Mit fünfzehn Vorträgen nähern sich Professoren der Theologischen Fakultät Paderborn und fachlich ausgewiesene Gastdozentinnen und -dozenten dem Themenspektrum, das von der Würzburger Synode und dem Synodalen Weg aufgespannt wird. Vier Vorlesungen dienen der Klärung von Voraussetzungen. Prof. Thomas Schüller, Direktor des Instituts für Kanonisches Recht in Münster, fragt nach den Eigentümlichkeiten des „Synodalen Weges“; der ebenfalls in Münster tätige Historiker Prof. Thomas Großbölting zeigt für die Kirche Herausforderungen aus der jüngeren Geschichte auf; der Systematische Theologe Prof. Ansgar Kreutzer von der Universität Gießen steuert Klärungen zum Auftrag der Kirche in der Welt bei; und der Liturgiewissenschaftler Prof. Stefan Kopp bringt unter dem Titel „Strukturwandel der Kirche als Aufgabe und Chance“ die programmatische Schrift Karl Rahners zur „Würzburger Synode“ in Erinnerung. Als Rektor der Fakultät ist er Professor Haslinger außerordentlich dankbar für die Übernahme der Leitung der Montagsakademie und die Erarbeitung eines anspruchsvollen Programms, das auch unter besonderen Bedingungen viele Menschen erreichen soll. Gerade in diesen Zeiten sei es wichtig, dass auch die akademische Theologie weiterhin einen Beitrag für Kirche und Gesellschaft leistet und sich nicht abschottet, so der Rektor.
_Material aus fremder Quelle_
(** * Path confinement: the policy engine and the mediating file-system adapter

    A shallow embedding of [libs/platform/src/security.ts] (the policy
    engine), of the secure file-system adapter that follows it, and of
    [apps/server/src/middleware/validate-paths.ts], with the properties the
    specification states about them.

    Strings are byte strings.  Node's [path] module is modelled in its POSIX
    flavour; the file system is an interface ([FileSystem]) of the two
    synchronous probes the validators use, with an in-memory implementation
    ([MemFs]) for concrete runs. *)

From Stdlib Require Import String Ascii List Bool Arith.
From stdpp Require Import base option gmap strings pretty.
Import ListNotations.

Local Open Scope string_scope.
Local Open Scope list_scope.

(** ** JavaScript string primitives *)

Module JsString.

(** [s.startsWith(pre)] *)
Fixpoint startsWith (s pre : string) {struct pre} : bool :=
  match pre with
  | EmptyString => true
  | String a pre' =>
      match s with
      | EmptyString => false
      | String b s' => Ascii.eqb a b && startsWith s' pre'
      end
  end.

Definition reverse (s : string) : string :=
  string_of_list_ascii (rev (list_ascii_of_string s)).

(** [s.endsWith(suf)] *)
Definition endsWith (s suf : string) : bool :=
  startsWith (reverse s) (reverse suf).

(** [s.slice(0, -n)] *)
Definition dropEnd (n : nat) (s : string) : string :=
  String.substring 0 (String.length s - n)%nat s.

Definition lowerChar (c : ascii) : ascii :=
  let n := nat_of_ascii c in
  if ((65 <=? n) && (n <=? 90))%nat then ascii_of_nat (n + 32)%nat
  else c.

(** [s.toLowerCase()] on byte strings: only A-Z change. *)
Fixpoint toLowerCase (s : string) : string :=
  match s with
  | EmptyString => EmptyString
  | String c s' => String (lowerChar c) (toLowerCase s')
  end.

(** JavaScript truthiness of a string: the empty string is falsy. *)
Definition truthy (s : string) : bool :=
  match s with EmptyString => false | String _ _ => true end.

Definition upperChar (c : ascii) : ascii :=
  ascii_of_nat (nat_of_ascii c - 32)%nat.

Definition isLowerLetter (c : ascii) : bool :=
  ((97 <=? nat_of_ascii c) && (nat_of_ascii c <=? 122))%nat.

Fixpoint lowerWord (s : string) : bool :=
  match s with
  | EmptyString => true
  | String c s' => isLowerLetter c && lowerWord s'
  end.

(** [v] is [target], a word of lower-case letters, up to the case of each
    letter. *)
Fixpoint equalsIgnoringCase (v target : string) : bool :=
  match v, target with
  | EmptyString, EmptyString => true
  | String a v', String b target' =>
      (Ascii.eqb a b || Ascii.eqb a (upperChar b))
      && equalsIgnoringCase v' target'
  | _, _ => false
  end.

End JsString.

(** ** Node's [path] module, POSIX flavour

    The functions work on the segments between separators, which is what
    Node's character loops compute.  The working directory [cwd] is what
    [process.cwd()] reports. *)

Module PosixPath.

Definition isSep (c : ascii) : bool := Ascii.eqb c "/".

(** The pieces of [s] between separators (empty pieces included). *)
Fixpoint split (s : string) : list string :=
  match s with
  | EmptyString => [EmptyString]
  | String c s' =>
      if isSep c then EmptyString :: split s'
      else match split s' with
           | x :: xs => String c x :: xs
           | [] => [String c EmptyString]
           end
  end.

(** [segs.join('/')] *)
Fixpoint joinSegs (segs : list string) : string :=
  match segs with
  | [] => EmptyString
  | [x] => x
  | x :: rest => x +:+ "/" +:+ joinSegs rest
  end.

(** One separator-delimited piece of [normalizeString]; [res] is the
    result so far, last segment first. *)
Definition normalizeStep (allowAboveRoot : bool) (res : list string)
    (seg : string) : list string :=
  if String.eqb seg "" || String.eqb seg "." then res
  else if String.eqb seg ".." then
    match res with
    | top :: rest =>
        if String.eqb top ".."
        then (if allowAboveRoot then ".." :: res else res)
        else rest
    | [] => if allowAboveRoot then [".."] else []
    end
  else seg :: res.

Definition normalizeString (allowAboveRoot : bool) (p : string)
    : list string :=
  rev (fold_left (normalizeStep allowAboveRoot) (split p) []).

(** [path.isAbsolute(p)] *)
Definition isAbsolute (p : string) : bool :=
  match p with
  | String c _ => isSep c
  | EmptyString => false
  end.

Definition endsWithSep (p : string) : bool :=
  match rev (list_ascii_of_string p) with
  | c :: _ => isSep c
  | [] => false
  end.

(** [path.normalize(p)] *)
Definition normalize (p : string) : string :=
  if negb (JsString.truthy p) then "."
  else
    let abs := isAbsolute p in
    let trailing := endsWithSep p in
    let body := joinSegs (normalizeString (negb abs) p) in
    if negb (JsString.truthy body) then
      (if abs then "/" else if trailing then "./" else ".")
    else
      let body' := if trailing then body +:+ "/" else body in
      if abs then "/" +:+ body' else body'.

(** [path.join(a, b)]: empty arguments are skipped. *)
Definition join (a b : string) : string :=
  match JsString.truthy a, JsString.truthy b with
  | true, true => normalize (a +:+ "/" +:+ b)
  | true, false => normalize a
  | false, true => normalize b
  | false, false => "."
  end.

(** [path.basename(p)]: the last non-empty piece. *)
Definition basename (p : string) : string :=
  List.last (List.filter JsString.truthy (split p)) "".

Fixpoint dropWhile {A} (f : A -> bool) (l : list A) : list A :=
  match l with
  | x :: l' => if f x then dropWhile f l' else l
  | [] => []
  end.

(** [path.dirname(p)]: scan from the end down to index 1 for the
    separator that precedes the last piece. *)
Definition dirname (p : string) : string :=
  match list_ascii_of_string p with
  | [] => "."
  | c0 :: rest =>
      let hasRoot := isSep c0 in
      match dropWhile (fun c => negb (isSep c))
              (dropWhile isSep (rev rest)) with
      | [] => if hasRoot then "/" else "."
      | _ :: before =>
          if hasRoot && Nat.eqb (List.length before) 0%nat then "//"
          else string_of_list_ascii (c0 :: rev before)
      end
  end.

(** [path.resolve(p)] with one argument.  A relative [p] is taken
    against the working directory [cwd], which the operating system
    reports as an absolute path, so the result is always absolute. *)
Definition resolve (cwd p : string) : string :=
  let full := if isAbsolute p then p else cwd +:+ "/" +:+ p in
  "/" +:+ joinSegs (normalizeString false full).

Fixpoint commonPrefixLength (a b : list string) : nat :=
  match a, b with
  | x :: a', y :: b' =>
      if String.eqb x y then S (commonPrefixLength a' b') else 0
  | _, _ => 0
  end.

(** [path.relative(from, to)]: one [..] for each segment of [from] below
    the common ancestor, then the rest of [to]. *)
Definition relative (cwd from to : string) : string :=
  if String.eqb from to then ""
  else
    let from' := resolve cwd from in
    let to' := resolve cwd to in
    if String.eqb from' to' then ""
    else
      let f := normalizeString false from' in
      let t := normalizeString false to' in
      let n := commonPrefixLength f t in
      joinSegs (repeat ".." (List.length f - n)%nat ++ skipn n t).

(** No separator inside. *)
Fixpoint noSep (s : string) : bool :=
  match s with
  | EmptyString => true
  | String c s' => negb (isSep c) && noSep s'
  end.

(** A segment of a resolved path: not empty, not a dot segment, no
    separator inside. *)
Definition cleanSeg (s : string) : bool :=
  negb (String.eqb s "") && negb (String.eqb s ".")
  && negb (String.eqb s "..") && noSep s.

(** [Some extra] when [b] is [a] followed by [extra]. *)
Fixpoint stripPrefix (a b : list string) : option (list string) :=
  match a, b with
  | [], _ => Some b
  | x :: a', y :: b' => if String.eqb x y then stripPrefix a' b' else None
  | _ :: _, [] => None
  end.

(** The absolute path with the given segments. *)
Definition absolutePath (segs : list string) : string :=
  "/" +:+ joinSegs segs.

End PosixPath.

(** ** Errors, results and effects *)

Inductive ErrnoCode := ENOENT | ENOTDIR | EACCES | ELOOP.

(** What the modelled code throws: [PathNotAllowedError] with the
    constructor's argument, a system error with its [code], and the
    middleware's [InvalidPathTypeError]. *)
Inductive Error :=
| PathNotAllowedError (filePath : string)
| ErrnoException (code : ErrnoCode)
| InvalidPathTypeError (paramName expectedType actualType : string).

(** [error.message]; the modelled code reads it only for its own two
    error classes, a system error is represented by its code. *)
Definition errorMessage (e : Error) : string :=
  match e with
  | PathNotAllowedError filePath =>
      "Path not allowed: " +:+ filePath +:+
      ". Must be within ALLOWED_ROOT_DIRECTORY or DATA_DIR."
  | ErrnoException ENOENT => "ENOENT"
  | ErrnoException ENOTDIR => "ENOTDIR"
  | ErrnoException EACCES => "EACCES"
  | ErrnoException ELOOP => "ELOOP"
  | InvalidPathTypeError paramName expectedType actualType =>
      "Invalid type for '" +:+ paramName +:+ "': expected " +:+
      expectedType +:+ ", got " +:+ actualType
  end.

(** [(error as NodeJS.ErrnoException).code === 'ENOENT'] *)
Definition isENOENT (e : Error) : bool :=
  match e with
  | ErrnoException ENOENT => true
  | _ => false
  end.

Inductive result (A : Type) : Type :=
| Ok (a : A)
| Throw (e : Error).
Arguments Ok {A} a.
Arguments Throw {A} e.

(** Sequencing of code that may throw. *)
Definition andThen {A B} (r : result A) (k : A -> result B) : result B :=
  match r with
  | Ok a => k a
  | Throw e => Throw e
  end.

Inductive ConsoleLevel := ConsoleLog | ConsoleWarn | ConsoleError.

(** The option objects of the adapter's operations. *)
Record MkdirOptions := { mkdirRecursive : option bool; mkdirMode : option nat }.
Record RmOptions := { rmRecursive : option bool; rmForce : option bool }.
Record ReaddirOptions := {
  withFileTypes : option bool;
  readdirEncoding : option string
}.

(** The calls the adapter delegates to [fs/promises]. *)
Inductive FsCall :=
| FsAccess (path : string) (mode : option nat)
| FsReadFile (path : string) (encoding : option string)
| FsWriteFile (path data : string) (encoding : option string)
| FsMkdir (path : string) (options : option MkdirOptions)
| FsReaddir (path : string) (withFileTypes : bool)
| FsStat (path : string)
| FsRm (path : string) (options : option RmOptions)
| FsUnlink (path : string)
| FsCopyFile (src dest : string) (mode : option nat)
| FsAppendFile (path data : string) (encoding : option string)
| FsRename (oldPath newPath : string)
| FsLstat (path : string).

(** What a run does besides returning: the synchronous probes of the file
    system, the console lines, and the delegated calls. *)
Inductive Event :=
| EvLstatSync (path : string)
| EvRealpathSync (path : string)
| EvConsole (level : ConsoleLevel) (message : string)
| EvFs (call : FsCall).

(** A computation: the events it performed, in order, and how it ended. *)
Definition M (A : Type) : Type := list Event * result A.

Definition ret {A} (a : A) : M A := ([], Ok a).
Definition throw {A} (e : Error) : M A := ([], Throw e).
Definition emit (ev : Event) : M unit := ([ev], Ok tt).
Definition lift {A} (r : result A) : M A := ([], r).

Definition bind {A B} (m : M A) (k : A -> M B) : M B :=
  match m with
  | (t, Ok a) => let '(t', r) := k a in (t ++ t', r)
  | (t, Throw e) => (t, Throw e)
  end.

(** [try { m } catch (error) { h error }] *)
Definition tryCatch {A} (m : M A) (h : Error -> M A) : M A :=
  match m with
  | (t, Ok a) => (t, Ok a)
  | (t, Throw e) => let '(t', r) := h e in (t ++ t', r)
  end.

Notation "x <- m ;; k" := (bind m (fun x => k))
  (at level 100, m at next level, right associativity).
Notation "m ;;; k" := (bind m (fun _ => k))
  (at level 100, right associativity).

Definition trace {A} (m : M A) : list Event := fst m.
Definition outcome {A} (m : M A) : result A := snd m.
Der größere Teil der Vorlesungen hat konkrete Felder und Problemstellungen kirchlicher Praxis zum Inhalt. Der Pastoralpsychologe Prof. Christoph Jacobs referiert über Möglichkeiten und Grenzen der neuen pastoralen Strukturen; die Religionspädagogin Prof. Judith Könemann blickt auf den Synodenbeschluss zur kirchlichen Jugendarbeit zurück; aus philosophischer bzw. religionswissenschaftlicher Perspektive fragt Prof. Bernd Irlenborn nach dem Wesen von Mission; Prof. Peter Schallenberg, Lehrstuhlinhaber für Moraltheologie, behandelt die Position der Kirche zu Friede und Gerechtigkeit; und der Sozialethiker Prof. Günter Wilhelms zeigt die Funktion der Liturgie in der Beziehung der Kirche zur Welt auf. Die beiden Vorlesungen vor Weihnachten widmen sich den Herausforderungen, die speziell mit zwei Personengruppen verbunden sind: Mit dem Weihepriestertum beschäftigt sich der Pastoraltheologe Prof. Rainer Bucher von der Universität Graz; die Stellung der Frauen in der katholischen Kirche beleuchtet Dr. Andrea Qualbrink, Referentin im Stabsbereich Strategie und Entwicklung für das Bistum Essen. Nach der Weihnachtspause nähern sich dem Themenfeld Ehe und kirchliche Sexualmoral aus ökumenischer Perspektive der leitende Direktor des Paderborner Johann-Adam-Möhler-Instituts Prof. Wolfgang Thönissen und der Mainzer Moraltheologe Prof. Stephan Goertz. Zwei Vorlesungen versuchen schließlich einen Ausblick. Der Bonner Bildungswissenschaftler Prof. Volker Ladenthin stellt die grundsätzliche Frage nach der Zukunft; und Prof. Herbert Haslinger fragt in einer Synthese „Welche Kirche brauchen die Menschen heute?“

Digitales Format in der Corona-Pandemie

Aufgrund der Corona-Pandemie kann die Montagsakademie in diesem Jahr nicht als Präsenzveranstaltung stattfinden. Die Vorlesungen werden zur gewohnten Zeit – immer montags von 18.00 bis 19.00 Uhr – im Audimax der Theologischen Fakultät aufgezeichnet und können per Livestream direkt verfolgt oder später über die Mediathek abgespielt werden.